The other nurse smiled at her. "Well, it's not every day we celebrate the end of a war. And there's no harm done, is there?"

She patted Tilly on the shoulder in a brief, maternal gesture, and carried on with her interrupted journey down the ward.

Tilly watched her progress with a jaundiced eye. She felt utterly depressed and hopeless. Impossible to recapture the euphoria of the night before.

She turned back to her patient, the right one this time, and held the hypodermic to the light, ejecting a tiny spurt of liquid to clear out any air before she plunged it with a certain degree of satisfaction into his upper arm.

He gave an involuntary start. "Steady on, nurse."

"Sorry," she said, and looked up to see Johnny coming down the ward carrying an extravagant bouquet of flowers that almost obscured his face.

Sister had materialised behind him and was marching purposefully to head him off, but he reached Tilly first and thrust the bouquet into her arms, before throwing himself down on one knee.

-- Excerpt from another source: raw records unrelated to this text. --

Lemma parse_result_wf s v : forallb unit_ok s = true -> json_parse s = Some v -> json_wf v = true.
Proof.
  intros Hs. unfold json_parse.
  destruct (parse_value _ (skip_ws s)) as [v' t| |] eqn:E; try done.
  destruct (skip_ws t); [|done]. intros [= <-].
  eapply (proj1 (parse_wf _)); [|exact E]. eapply forallb_suffix; [apply skip_ws_suffix|exact Hs].
Qed.

(** ** Theorems *)

(** The fuel [json_parse] gives the parser is enough: it never runs out, and
    any fuel that does not run out gives the same result, so [json_parse]
    returning [None] is a syntax error of the text. *)
Lemma json_parse_terminates s :
  parse_value (S (2 * length s)) (skip_ws s) <> OutOfFuel /\
  (forall n, parse_value n (skip_ws s) <> OutOfFuel ->
             parse_value n (skip_ws s) = parse_value (S (2 * length s)) (skip_ws s)).
Proof.
  assert (HF : parse_value (S (2 * length s)) (skip_ws s) <> OutOfFuel).
  { apply (proj1 (parse_fuel _)). pose proof (skip_ws_length s). lia. }
  split; [done|]. intros n Hn.
  destruct (Nat.le_ge_cases n (S (2 * length s))) as [Hle|Hle].
  - by rewrite (parse_value_mono n (S (2 * length s))).
  - by rewrite (parse_value_mono (S (2 * length s)) n).
Qed.

(** C30: [JSON.parse(JSON.stringify(v, null, 2))] gives [v] back, for every
    value [JSON.parse] can produce whose numbers a double holds exactly
    and that has no -0 (which is printed "0"). *)
Theorem json_parse_stringify v :
  json_wf v = true -> json_safe v = true -> json_parse (stringify v) = Some v.
Proof. apply stringify_read_back. Qed.
(* ===== verification/Extractor.v ===== *)
(** The archive extractor (specification, section 4.3) and the scoped
    [writeFile] it hands to the per-entry callback (section 4.4).

    The archive is a list of entries in listing order, read from the
    fetched bytes by an [ArchiveFormat] (a malformed container is
    [ArchiveFormatError]).  Directory entries are not presented to the
    callback: like the extractor of the tool, which reads the entries of
    the zip one by one and passes on the files, the model creates every
    directory from the paths of the files written under it, so that a
    directory is created before any file beneath it whatever the listing
    order.  A file entry is given to the [EntryFilter]; on [WriteAt t] the
    target is resolved against the extraction root and must lie strictly
    inside it ([target_in]), otherwise the extraction stops with
    [PathTraversalError t]; the bytes are written unchanged at the target
    after its parent directories are created.

    The theorems: extraction changes nothing outside the root, whatever
    the filter answers and even when it fails half way (safety, section
    8); every file under the root comes from an entry the filter accepted,
    with the entry's bytes (provenance, hence filter completeness); when
    it succeeds every accepted entry is present at its target; a file
    entry is written with all its missing ancestors (directory ordering). *)

From S2P Require Import Prelude NodePath Contracts FileSystem.

Module Extractor.
Import NodePath FileSystem.

Record archive_entry := ArchiveEntry {
  entry_path : string;
  entry_is_dir : bool;
  entry_bytes : list byte;
}.

(** The container format: the entries of the archive, or [None] when the
    bytes are not a well-formed container. *)
Class ArchiveFormat := parse_archive : list byte -> option (list archive_entry).

(** The segments of a write target below the root [root], when the target
    resolves strictly inside it. *)
Definition target_in (root : list string) (t : string) : option (list string) :=
  match strip_common root (resolve root t) with
  | ([], (_ :: _) as rel) => Some rel
  | _ => None
  end.

(** The scoped [writeFile]: create the parent directories, then write. *)
Definition write_entry (root rel : list string) (data : list byte) : io unit :=
  _ <-- mkdir_p (root ++ removelast rel) ;;
  write_file (root ++ rel) data.

Section Extract.
Context `{EntryFilter}.

Definition extract_entry (root : list string) (e : archive_entry) : io unit :=
  if entry_is_dir e then io_ret tt else
  match on_entry (entry_path e) with
  | Skip => io_ret tt
  | WriteAt t =>
      match target_in root t with
      | None => io_fail (PathTraversalError t)
      | Some rel => write_entry root rel (entry_bytes e)
      end
  end.

(** The entries in listing order; the first failure aborts. *)
Fixpoint extract_entries (root : list string) (es : list archive_entry) : io unit :=
  match es with
  | [] => io_ret tt
  | e :: es' => _ <-- extract_entry root e ;; extract_entries root es'
  end.

Definition extract `{ArchiveFormat} (root : list string) (bytes : list byte) : io unit :=
  match parse_archive bytes with
  | None => io_fail ArchiveFormatError
  | Some es => extract_entries root es
  end.

(** The nodes an accepted entry [e] may write: its bytes at its target. *)
Definition accepted (root : list string) (e : archive_entry) (q : list string)
    (d : list byte) : Prop :=
  exists t rel, entry_is_dir e = false /\ on_entry (entry_path e) = WriteAt t /\
    target_in root t = Some rel /\ q = root ++ rel /\ entry_bytes e = d.

End Extract.

(** [m'] differs from [m] only strictly below [root]. *)
Definition confined (root : list string) (m m' : gmap (list string) node) : Prop :=
  changes_within (fun q => exists r, r <> [] /\ q = root ++ r) m m'.

(** The tree is well formed and the root is a directory. *)
Definition root_ok (root : list string) (m : gmap (list string) node) : Prop :=
  fs_wf m /\ m !! root = Some Dir.

(** The effect of an extraction step from [m] to [m']: the root stays a
    directory of a well-formed tree, nothing outside it changes, every file
    that changed satisfies [allowed], and no file disappears. *)
Definition extract_effect (root : list string) (m m' : gmap (list string) node)
    (allowed : list string -> list byte -> Prop) : Prop :=
  root_ok root m' /\ confined root m m' /\
  (forall q d, m' !! q = Some (File d) -> m' !! q <> m !! q -> allowed q d) /\
  (forall q d, m !! q = Some (File d) -> exists d', m' !! q = Some (File d')).

(** ** The examples of section 8 *)

Definition root_ex : list string := ["cache"; "k"].
Definition world_ex : world := World (<[["cache"] := Dir]> (<[root_ex := Dir]> ∅)) [].

(** Filter completeness: entries [a/x.txt] and [b/y.txt] and a filter that
    keeps the paths under [a/], renamed relative to [a]. *)
Definition under_a : EntryFilter := fun p =>
  if str_starts_with p "a/" then WriteAt (relative [] "a" p) else Skip.

(** A filter that keeps every entry at its own path. *)
Definition keep_all : EntryFilter := fun p => WriteAt p.

(** ** Lemmas *)

Lemma confined_refl root m : confined root m m.
Proof. apply changes_within_refl. Qed.

Lemma confined_trans root m1 m2 m3 :
  confined root m1 m2 -> confined root m2 m3 -> confined root m1 m3.
Proof. apply changes_within_trans. Qed.

Lemma target_in_Some root t rel :
  target_in root t = Some rel -> rel <> [] /\ resolve root t = root ++ rel.
Proof.
  unfold target_in. destruct (strip_common root (resolve root t)) as [[|] [|x r]] eqn:E;
    intros; simplify_eq. split; [done|]. by apply strip_common_prefix.
Qed.

(** A target made of ordinary segments is inside the root. *)
Lemma target_in_join root rel :
  rel <> [] -> Forall (fun x => seg_ok x = true) rel ->
  target_in root (str_join "/" rel) = Some rel.
Proof.
  intros Hne Hok. unfold target_in. rewrite resolve_join_ok by done.
  rewrite <- (app_nil_r root) at 1. rewrite strip_common_app, strip_common_nil_l.
  by destruct rel.
Qed.

(** The empty target names the root itself, which is refused. *)
Lemma target_in_empty root : target_in root "" = None.
Proof. unfold target_in. by rewrite resolve_empty, strip_common_self. Qed.

Lemma root_ancestors root m k :
  root_ok root m -> 0 < k <= length root -> m !! take k root = Some Dir.
Proof.
  intros [Hwf Hr] Hk. destruct (decide (k = length root)) as [->|Hne].
  - by rewrite take_ge.
  - eapply fs_wf_ancestors; [done | exact Hr | lia].
Qed.

Lemma mkdir_p_root root segs w :
  root_ok root (files w) ->
  root_ok root (files (mkdir_p (root ++ segs) w).2) /\
  confined root (files w) (files (mkdir_p (root ++ segs) w).2) /\
  adds_dirs (files w) (files (mkdir_p (root ++ segs) w).2).
Proof.
  intros [Hwf Hr].
  destruct (mkdir_p_go_adds_dirs [] (root ++ segs) w Hwf (or_introl eq_refl)) as [Had Hwf'].
  assert (Hkeep : forall q, files w !! q = Some Dir ->
                  files (mkdir_p (root ++ segs) w).2 !! q = Some Dir).
  { intros q Hq. destruct (decide (files (mkdir_p (root ++ segs) w).2 !! q = files w !! q))
      as [E|E]; [congruence|]. destruct (Had q E); congruence. }
  split_and!; [split; [done | by apply Hkeep] | | done].
  intros q Hq. destruct (mkdir_p_go_changes [] (root ++ segs) w q Hq) as (k & Hk & ->).
  simpl. rewrite length_app in Hk. destruct (decide (k <= length root)).
  - rewrite take_app_le in Hq |- * by lia.
    destruct (Had _ Hq) as [Hn _]. rewrite (root_ancestors root _ k) in Hn; [done | | lia].
    by split.
  - rewrite take_app_ge by lia. exists (take (k - length root) segs). split; [|done].
    intros E. apply (f_equal length) in E. rewrite length_take in E. simpl in E. lia.
Qed.

Lemma write_file_root root rel d w :
  rel <> [] -> root_ok root (files w) ->
  root_ok root (files (write_file (root ++ rel) d w).2) /\
  confined root (files w) (files (write_file (root ++ rel) d w).2).
Proof.
  intros Hne [Hwf Hr].
  assert (Hroot : root ++ rel <> root).
  { intros E. apply Hne, (app_inv_head root). by rewrite app_nil_r. }
  destruct (write_file_cases (root ++ rel) d w) as [(Hp & Hnd & Hpar & ->) | (e & ->)];
    simpl; [|split; [done | apply confined_refl]].
  split; [split; [by apply fs_wf_write | by rewrite lookup_insert_ne]|].
  intros q Hq. destruct (decide (root ++ rel = q)) as [<-|]; [by exists rel|].
  by rewrite lookup_insert_ne in Hq.
Qed.

Lemma extract_effect_refl root m A : root_ok root m -> extract_effect root m m A.
Proof. intros Hok. split_and!; [done | apply confined_refl | by intros ?? _ [] | eauto]. Qed.

Lemma extract_effect_trans root m1 m2 m3 (A B : list string -> list byte -> Prop) :
  extract_effect root m1 m2 A -> extract_effect root m2 m3 B ->
  extract_effect root m1 m3 (fun q d => A q d \/ B q d).
Proof.
  intros (_ & Hc1 & Hp1 & Hk1) (Hok & Hc2 & Hp2 & Hk2).
  split_and!; [done | by eapply confined_trans | |].
  - intros q d Hq Hne. destruct (decide (m3 !! q = m2 !! q)) as [E|E]; [|by right; apply Hp2].
    left. apply Hp1; congruence.
  - intros q d Hq. destruct (Hk1 q d Hq) as [d' Hd']. by apply (Hk2 q d').
Qed.

Lemma extract_effect_mono root m m' (A B : list string -> list byte -> Prop) :
  (forall q d, A q d -> B q d) -> extract_effect root m m' A -> extract_effect root m m' B.
Proof. intros HAB (? & ? & Hp & ?). split_and!; auto. Qed.

(** The scoped [writeFile] writes the entry's bytes at its target and, on
    the way, only directories strictly below the root. *)
Lemma write_entry_effect root rel data w :
  rel <> [] -> root_ok root (files w) ->
  extract_effect root (files w) (files (write_entry root rel data w).2)
                 (fun q d => q = root ++ rel /\ d = data) /\
  fetched (write_entry root rel data w).2 = fetched w /\
  ((write_entry root rel data w).1 = Ok tt ->
   files (write_entry root rel data w).2 !! (root ++ rel) = Some (File data)).
Proof.
  intros Hne Hok. pose proof (mkdir_p_root root (removelast rel) w Hok) as (Hok1 & Hc1 & Had).
  assert (Hf1 : fetched (mkdir_p (root ++ removelast rel) w).2 = fetched w)
    by apply mkdir_p_go_fetched.
  assert (Heff1 : extract_effect root (files w) (files (mkdir_p (root ++ removelast rel) w).2)
                    (fun q d => q = root ++ rel /\ d = data)).
  { split_and!; [done | done | | eauto using adds_dirs_file].
    intros q d Hq Hne'. by erewrite adds_dirs_no_file in Hne'. }
  unfold write_entry, io_bind.
  destruct (mkdir_p (root ++ removelast rel) w) as [[[]|e] w1] eqn:E; cbn [fst snd] in *;
    [|split_and!; [done | done | done]].
  destruct (write_file_root root rel data w1 Hne Hok1) as [Hok2 Hc2].
  rewrite <- Hf1, <- (write_file_fetched (root ++ rel) data w1).
  destruct (write_file_cases (root ++ rel) data w1) as [(_ & _ & _ & Hw) | (e & Hw)];
    rewrite Hw in Hok2, Hc2 |- *; cbn [fst snd files] in *;
    [|split_and!; [done | done | done]].
  split_and!; [|done | by rewrite lookup_insert_eq].
  assert (Heff2 : extract_effect root (files w1) (<[root ++ rel := File data]> (files w1))
                    (fun q d => q = root ++ rel /\ d = data)).
  { split_and!; [done | done | |].
    - intros q d Hq Hne'. destruct (decide (root ++ rel = q)) as [<-|Hq'];
        [rewrite lookup_insert_eq in Hq; by simplify_eq | by rewrite lookup_insert_ne in Hne'].
    - intros q d Hq. destruct (decide (root ++ rel = q)) as [<-|Hq'];
        [rewrite lookup_insert_eq; eauto | rewrite lookup_insert_ne; eauto]. }
  eapply extract_effect_mono; [|exact (extract_effect_trans _ _ _ _ _ _ Heff1 Heff2)].
  by intros q d [|].
Qed.

(** Creating [root ++ segs] in a root that is still empty succeeds, makes
    every prefix a directory, and changes only the prefixes below [root]. *)
Lemma mkdir_p_fresh root segs w :
  root_ok root (files w) -> (forall r, r <> [] -> files w !! (root ++ r) = None) ->
  (mkdir_p (root ++ segs) w).1 = Ok tt /\
  (forall k, 0 < k <= length (root ++ segs) ->
     files (mkdir_p (root ++ segs) w).2 !! take k (root ++ segs) = Some Dir) /\
  (forall q, files (mkdir_p (root ++ segs) w).2 !! q <> files w !! q ->
     exists k, length root < k <= length (root ++ segs) /\ q = take k (root ++ segs)).
Proof.
  intros Hok Hempty.
  assert (Hanc : forall k, 0 < k <= length root -> files w !! take k (root ++ segs) = Some Dir).
  { intros k Hk. rewrite take_app_le by lia. by apply root_ancestors. }
  destruct (mkdir_p_go_ok [] (root ++ segs) w (proj1 Hok) (or_introl eq_refl)) as [H1 H2].
  { intros k d Hk. simpl. destruct (decide (k <= length root)); [rewrite Hanc; [done | lia]|].
    rewrite take_app_ge by lia. rewrite Hempty; [done|].
    intros E. apply (f_equal length) in E. rewrite length_take, length_app in *. simpl in E. lia. }
  split_and!; [done | exact H2 |].
  intros q Hq. destruct (mkdir_p_go_changes [] (root ++ segs) w q Hq) as (k & Hk & ->).
  exists k. split; [|done]. destruct (decide (k <= length root)); [|lia].
  destruct (proj1 (proj2 (mkdir_p_root root segs w Hok)) _ Hq) as (r & Hr & E).
  apply (f_equal length) in E. simpl in E. rewrite length_take, !length_app in E.
  destruct r; [done | simpl in E; lia].
Qed.

Lemma take_removelast {A} k (l : list A) : k < length l -> take k (removelast l) = take k l.
Proof. apply firstn_removelast. Qed.

(** A file no allowed write touches keeps its bytes. *)
Lemma extract_effect_keeps root m m' (A : list string -> list byte -> Prop) q d :
  extract_effect root m m' A -> m !! q = Some (File d) -> (forall d', ~ A q d') ->
  m' !! q = Some (File d).
Proof.
  intros (_ & _ & Hp & Hk) Hq HA. destruct (Hk q d Hq) as [d' Hd'].
  destruct (decide (m' !! q = m !! q)) as [E|E]; [congruence|].
  destruct (HA d'). by apply (Hp q d').
Qed.
(* ===== verification/CodebaseTransformer.v ===== *)
(** The directory-tree transformer [transformCodebase] (specification,
    section 4.5), called by [build.ts] at lines 91-134 with the extracted
    directory as source and [dist/keycloak-theme/email] as destination.

    [crawl] lists the regular files below the source directory, as paths
    relative to it; for each of them, in the listing order, the file is read,
    given to the [FileTransform] with its relative path, and the bytes it
    returns are written at the same relative path below the destination,
    after the missing directories are created (the scoped write of the
    extractor, [Extractor.write_entry]).  An error of the transform or of
    the file system aborts the walk.

    The theorems are proved for any listing without duplicates, so they
    hold whatever order the directory walk produces: when the walk
    succeeds every listed file is present in the destination with the
    transformed bytes (so an identity transform copies the tree byte for
    byte); the walk changes nothing outside the destination; and a file
    of the destination that no listed path produces is left as it was
    (stale files remain, the open question of section 9). *)

From S2P Require Import Prelude NodePath Contracts FileSystem Extractor.

Module CodebaseTransformer.
Import NodePath FileSystem Extractor.

(** The path of [k] relative to [root], when [k] lies strictly below it. *)
Definition relative_to (root k : list string) : option (list string) :=
  match strip_common root k with
  | ([], (_ :: _) as r) => Some r
  | _ => None
  end.

(** The regular files below [src], relative to it. *)
Definition crawl (src : list string) (m : gmap (list string) node) : list (list string) :=
  omap (fun kv => match kv.2 with File _ => relative_to src kv.1 | Dir => None end)
       (map_to_list m).

Section Transform.
Context `{FileTransform}.

(** One file: read it, transform it, write the result. *)
Definition transform_step (src dst rel : list string) : io unit :=
  data <-- read_file (src ++ rel) ;;
  match transform_file (str_join "/" rel) data with
  | Ok out => write_entry dst rel out
  | Err e => io_fail e
  end.

Fixpoint transform_files (src dst : list string) (rels : list (list string)) : io unit :=
  match rels with
  | [] => io_ret tt
  | rel :: rels' => _ <-- transform_step src dst rel ;; transform_files src dst rels'
  end.

Definition transformCodebase (src dst : list string) : io unit :=
  fun w => transform_files src dst (crawl src (files w)) w.

(** The writes the walk over [rels] may make, from the tree [m] it
    started on: the transformed bytes of a listed file at its path below
    [dst]. *)
Definition produces (src dst : list string) (m : gmap (list string) node)
    (rels : list (list string)) (q : list string) (out : list byte) : Prop :=
  exists rel d, rel ∈ rels /\ m !! (src ++ rel) = Some (File d) /\
    transform_file (str_join "/" rel) d = Ok out /\ q = dst ++ rel.

End Transform.

(** Neither directory lies inside the other. *)
Definition apart (src dst : list string) : Prop :=
  forall r1 r2, src ++ r1 <> dst ++ r2.

(** A source tree [s] with one file, and a destination [d] holding a file
    of an earlier run. *)
Definition tree_ex : world :=
  World (<[["s"] := Dir]> (<[["s"; "a"] := File [x41]]>
        (<[["d"] := Dir]> (<[["d"; "old"] := File [x42]]> ∅)))) [].

(** A transform that doubles the content of every file. *)
Definition double_ex : FileTransform := fun _ d => Ok (d ++ d).
(* ===== verification/Cache.v ===== *)
(** The cache store, the fetcher and the orchestrator
    [downloadAndExtractArchive] (specification, sections 4.1, 4.2, 4.4),
    called by [build.ts] at lines 68-87.

    The cache entry of a key is the directory [cacheDir/key]; it is
    complete when the sentinel file [cacheDir/key.complete] exists (section
    9).  The sentinel lies beside the directory and not inside it, so that
    the extracted tree handed to [transformCodebase] does not contain it.
    [reserve] reports a hit when the sentinel is there; otherwise it
    removes what a crashed attempt may have left in the directory and
    creates it empty.  [commit] writes the sentinel.  The network is a
    [Fetcher]: the archive served at a URL, or none ([NetworkError]); the
    world records every URL requested, so the theorems count requests.
    The proxy configuration is the fetcher's concern and is not modelled.

    The theorems: once a call has succeeded, a second call with the same
    key returns the same directory and changes nothing (no request, no
    write), whatever URL it is given; a failed call leaves no complete
    entry; a call makes at most one request; and the directory of a
    successful miss holds exactly the files of the accepted entries of
    the fetched archive. *)

From S2P Require Import Prelude NodePath Contracts FileSystem Extractor.

Module Cache.
Import NodePath FileSystem Extractor.

(** The network: the bytes served at a URL, or a failure. *)
Class Fetcher := remote : string -> option (list byte).

(** [fetch(url, proxyConfig)]: one request, recorded in the world. *)
Definition fetch `{Fetcher} (url : string) : io (list byte) :=
  fun w =>
    let w' := World (files w) (fetched w ++ [url]) in
    match remote url with
    | Some b => (Ok b, w')
    | None => (Err NetworkError, w')
    end.

Definition entry_dir (cacheDir : list string) (key : string) : list string :=
  cacheDir ++ [key].

Definition marker (cacheDir : list string) (key : string) : list string :=
  cacheDir ++ [key +:+ ".complete"].

(** The entry of [key] is complete. *)
Definition is_complete (cacheDir : list string) (key : string)
    (m : gmap (list string) node) : bool :=
  match m !! marker cacheDir key with
  | Some (File _) => true
  | _ => false
  end.

(** [fs.rmSync(p, { recursive: true, force: true })]. *)
Definition remove_tree (p : list string) : io unit :=
  fun w => (Ok tt, World (filter (fun kv => ~ prefix p kv.1) (files w)) (fetched w)).

(** [reserve(cacheKey)]: [true] on a hit; on a miss, a fresh empty
    directory. *)
Definition reserve (cacheDir : list string) (key : string) : io bool :=
  n <-- get_node (marker cacheDir key) ;;
  match n with
  | Some (File _) => io_ret true
  | _ =>
      _ <-- remove_tree (entry_dir cacheDir key) ;;
      _ <-- mkdir_p (entry_dir cacheDir key) ;;
      io_ret false
  end.

(** [commit(cacheKey)]: the sentinel is written last. *)
Definition commit (cacheDir : list string) (key : string) : io unit :=
  write_file (marker cacheDir key) [].

Section Orchestrator.
Context `{Fetcher} `{ArchiveFormat} `{EntryFilter}.

Definition downloadAndExtractArchive (url : string) (cacheDir : list string)
    (key : string) : io (list string) :=
  hit <-- reserve cacheDir key ;;
  if hit then io_ret (entry_dir cacheDir key) else
  bytes <-- fetch url ;;
  _ <-- extract (entry_dir cacheDir key) bytes ;;
  _ <-- commit cacheDir key ;;
  io_ret (entry_dir cacheDir key).
Lemma main_copies_readme_license_witness :
  fs_wf (files (main_world_ex pkg_bytes_ex)) /\
  files (main_world_ex pkg_bytes_ex) !! cacheDirPath ["r"] = Some Dir /\
  files (main_world_ex pkg_bytes_ex) !! emailDestDir ["r"] = Some Dir /\
  (@main maven_ex jar_format_ex ["r"] ["r"] (main_world_ex pkg_bytes_ex)).1 = Ok tt /\
  Forall (fun n => exists d, files (main_world_ex pkg_bytes_ex) !! (["r"] ++ [n]) = Some (File d) /\
    files (@main maven_ex jar_format_ex ["r"] ["r"] (main_world_ex pkg_bytes_ex)).2
      !! (distDirPath ["r"] ++ [n]) = Some (File d)) copiedFiles.
Proof.
  assert (H1 : files (main_world_ex pkg_bytes_ex) !! cacheDirPath ["r"] = Some Dir)
    by (vm_compute; reflexivity).
  assert (H2 : files (main_world_ex pkg_bytes_ex) !! emailDestDir ["r"] = Some Dir)
    by (vm_compute; reflexivity).
  assert (H3 : (@main maven_ex jar_format_ex ["r"] ["r"] (main_world_ex pkg_bytes_ex)).1 = Ok tt)
    by (vm_compute; reflexivity).
  split_and!; [exact main_world_ex_wf|exact H1|exact H2|exact H3|].
  exact (@main_copies_readme_license maven_ex jar_format_ex ["r"] ["r"] _ main_world_ex_wf H1 H2 H3).
Defined.

Lemma main_rejects_bom_witness :
  files (main_world_ex (Byte.xef :: Byte.xbb :: Byte.xbf :: pkg_bytes_ex)) !! packageJsonPath ["r"] =
    Some (File (Byte.xef :: Byte.xbb :: Byte.xbf :: pkg_bytes_ex)) /\
  @main maven_ex jar_format_ex ["r"] ["r"] (main_world_ex (Byte.xef :: Byte.xbb :: Byte.xbf :: pkg_bytes_ex)) =
    (Err SyntaxError, main_world_ex (Byte.xef :: Byte.xbb :: Byte.xbf :: pkg_bytes_ex)).
Proof.
  assert (H : files (main_world_ex (Byte.xef :: Byte.xbb :: Byte.xbf :: pkg_bytes_ex)) !! packageJsonPath ["r"] =
                Some (File (Byte.xef :: Byte.xbb :: Byte.xbf :: pkg_bytes_ex))) by (vm_compute; reflexivity).
  split; [exact H|exact (@main_rejects_bom maven_ex jar_format_ex ["r"] ["r"] _ _ H)].
Defined.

"Now I'll do it properly," he said. "Tilly, will you marry me?"

Sister had stopped in her tracks and was watching with a bemused expression.

Tilly took a deep breath. "Yes," she said.

A spattering of applause went up from the patients, gaining in volume as more joined in. Several nurses appeared in the doorway and began smiling and clapping as they realised what was going on. To Tilly's astonishment even Sister had joined in. Then Johnny got to his feet and took her in his arms and she lifted her face to be kissed.